For the past ten years, Bynum's attention has pointed away from
gender. She has focused instead on a very different aspect of
European cultural tradition: the long history of men and women trying
to come to terms with the paradoxes of personal identity and corporal
change. She had asked this question before: more than twenty years
ago, when much ink was being spilled about the so-called "discovery
of the individual" in the high Middle Ages, Bynum argued that the
twelfth century did not so much discover the individual--our concept
of the individual or the personality did not exist in the Middle
Ages--as rediscover the self, by which medievals meant the soul or
the inner person. Moreover, the same medievals discovered the
competing social and cultural groups to which that self could choose
to belong.
More than a decade later, in The Resurrection of the Body, Bynum
surveyed more than one thousand years of body language. Christian
intellectuals struggling with the doctrine of physical resurrection
rejected every temptation to understand resurrection in a spiritual
or transformative sense. Otherwise sophisticated medievals developed
increasingly more elaborate (and convoluted) explanations for how the
resurrection must be of exactly the same, identical physical body;
and in so doing they contended with the overwhelming problems of
growth and decay, of cannibalism and dismemberment.
Bynum interpreted this tradition as evidence of a fear of
metempsychosis, of the loss of the self through the loss of the body.
Certainly medievals wrote much about a body-soul dichotomy--and yet
at the same time they were unwilling to see the self as simply a soul
trapped in a body. Their fear of physical transformation betrayed an
underlying determination to see the human person in a more
sophisticated way: as a psychosomatic unity. Those medieval
discussions, Bynum further argued, set the parameters for
contemporary understandings of self and other; of our bodies, our
selves: "If we see the individual as unique--valued yet opaque and
unknowable because (in the currently fashionable term) 'other'--our
assumption is informed by hundreds of years of puzzlement over
embodiment." The medievals, our contemporaries.
In her new book, Bynum continues her attempt to see how the
understanding of the relationship between body and self, and
permanence through change, and hybridization and transformation,
provided tools for thinking about selfhood and individuality. The
book is rough going. It is a collection of essays and addresses, and
it shows the usual weakness of such volumes.
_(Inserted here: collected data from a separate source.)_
Lemma safe_ReleaseAllAPs n b B k (Q : unit -> role -> Prop) : 1 <= k <= 5 -> B.(waits) = k -> B.(reset) = false -> (3 <= k -> B.(phase) = 2) ->
  given_all b (k - 1) B.(given) -> (forall f F, given_all b k f -> Q tt (Bsp (w_given f (w_follows F B)))) -> safe n b (Bsp B) ReleaseAllAPs Q.
Proof.
  intros Hk Hw Hres Hph Hg HQ. sbind. apply safe_load_index; [done|].
  apply (safe_for_down (Inv os) (fun x g => exists f F, g = Bsp (w_given f (w_follows F B)) /\
    forall i, 0 <= i < NumCpus -> i <> b -> f i = if i <? Z.of_nat x then k - 1 else k)).
  - exists B.(given), B.(follows). split; [by destruct B|]. intros i Hi Hib. unfold NumCpus in Hi. rewrite (proj2 (Z.ltb_lt _ _)) by lia. apply Hg; [done|done].
  - intros m x g _ Hx (f & F & -> & Hf). set (j := Z.of_nat x) in *. assert (Hj : 0 <= j < NumCpus) by (unfold NumCpus; lia).
    assert (Hnext : forall f', f' j = k \/ j = b -> (forall i, i <> j -> f' i = f i) ->
      forall i, 0 <= i < NumCpus -> i <> b -> f' i = if i <? j then k - 1 else k).
    { intros f' Hfj Hf' i Hi Hib. destruct (decide (i = j)) as [->|Hij].
      - destruct Hfj as [->|]; [|done]. by rewrite Z.ltb_irrefl.
      - rewrite Hf', Hf by done. destruct (Z.ltb_spec i (Z.of_nat (S x))), (Z.ltb_spec i j); lia. }
    destruct (Z.eqb_spec j b) as [E|E].
    { apply safe_ret. exists f, F. split; [done|]. apply Hnext; [by right|done]. }
    assert (Hfj : f j = k - 1) by (rewrite Hf by done; rewrite (proj2 (Z.ltb_lt _ _)) by lia; done).
    sbind. apply (safe_look _ _ _ j k); know; rewrite ?Hw, ?Hfj; try done; try lia.
    + intros _. apply safe_ret. exists (<[j := k]> f), F. split; [done|].
      apply Hnext; [left; by rewrite fn_lookup_insert|intros i Hi; by rewrite fn_lookup_insert_ne].
    + sbind. apply safe_signal; know; rewrite ?Hw, ?Hfj; try done; try lia; [by rewrite fn_lookup_insert|]. intros v. apply safe_ret.
      exists (<[j := k - 1 + 1]> f), (<[j := true]> F). split; [done|].
      apply Hnext; [left; rewrite fn_lookup_insert; lia|intros i Hi; by rewrite fn_lookup_insert_ne].
  - intros g (f & F & -> & Hf). apply HQ. intros i Hi Hib. rewrite Hf by done. destruct (Z.ltb_spec i (Z.of_nat 0)); lia.
Qed.
End Bsp.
Not all of the essays
really deal primarily with the announced title of the collection, and
there is considerable repetition (Gerald of Wales and his werewolf
keep springing out at the reader like the shaggy beasts in some
B-grade horror movie), and the tone of the essays varies widely
because they were originally presented to widely different audiences.
Some, such as Bynum's lectures on "Wonder" and on werewolf stories
from Ovid to Angela Carter, are broad and sweeping pieces; and
others, such as her essay on hybrids in the spirituality of the
twelfth-century mystic and polemicist Bernard of Clairvaux, are dense
analyses of medieval Latin texts that will leave the non-specialist
wondering what all the fuss is about.
What all the fuss is about is this: can twenty-first-century men and
women gain a deeper understanding of selfhood and identity, of
continuity and change, by rehearsing thousand-year-old stories of
werewolves and hybrids, and revisiting hoary debates about
eucharistic transubstantiation? Someone once suggested that no one
can really understand change without a firm knowledge of calculus.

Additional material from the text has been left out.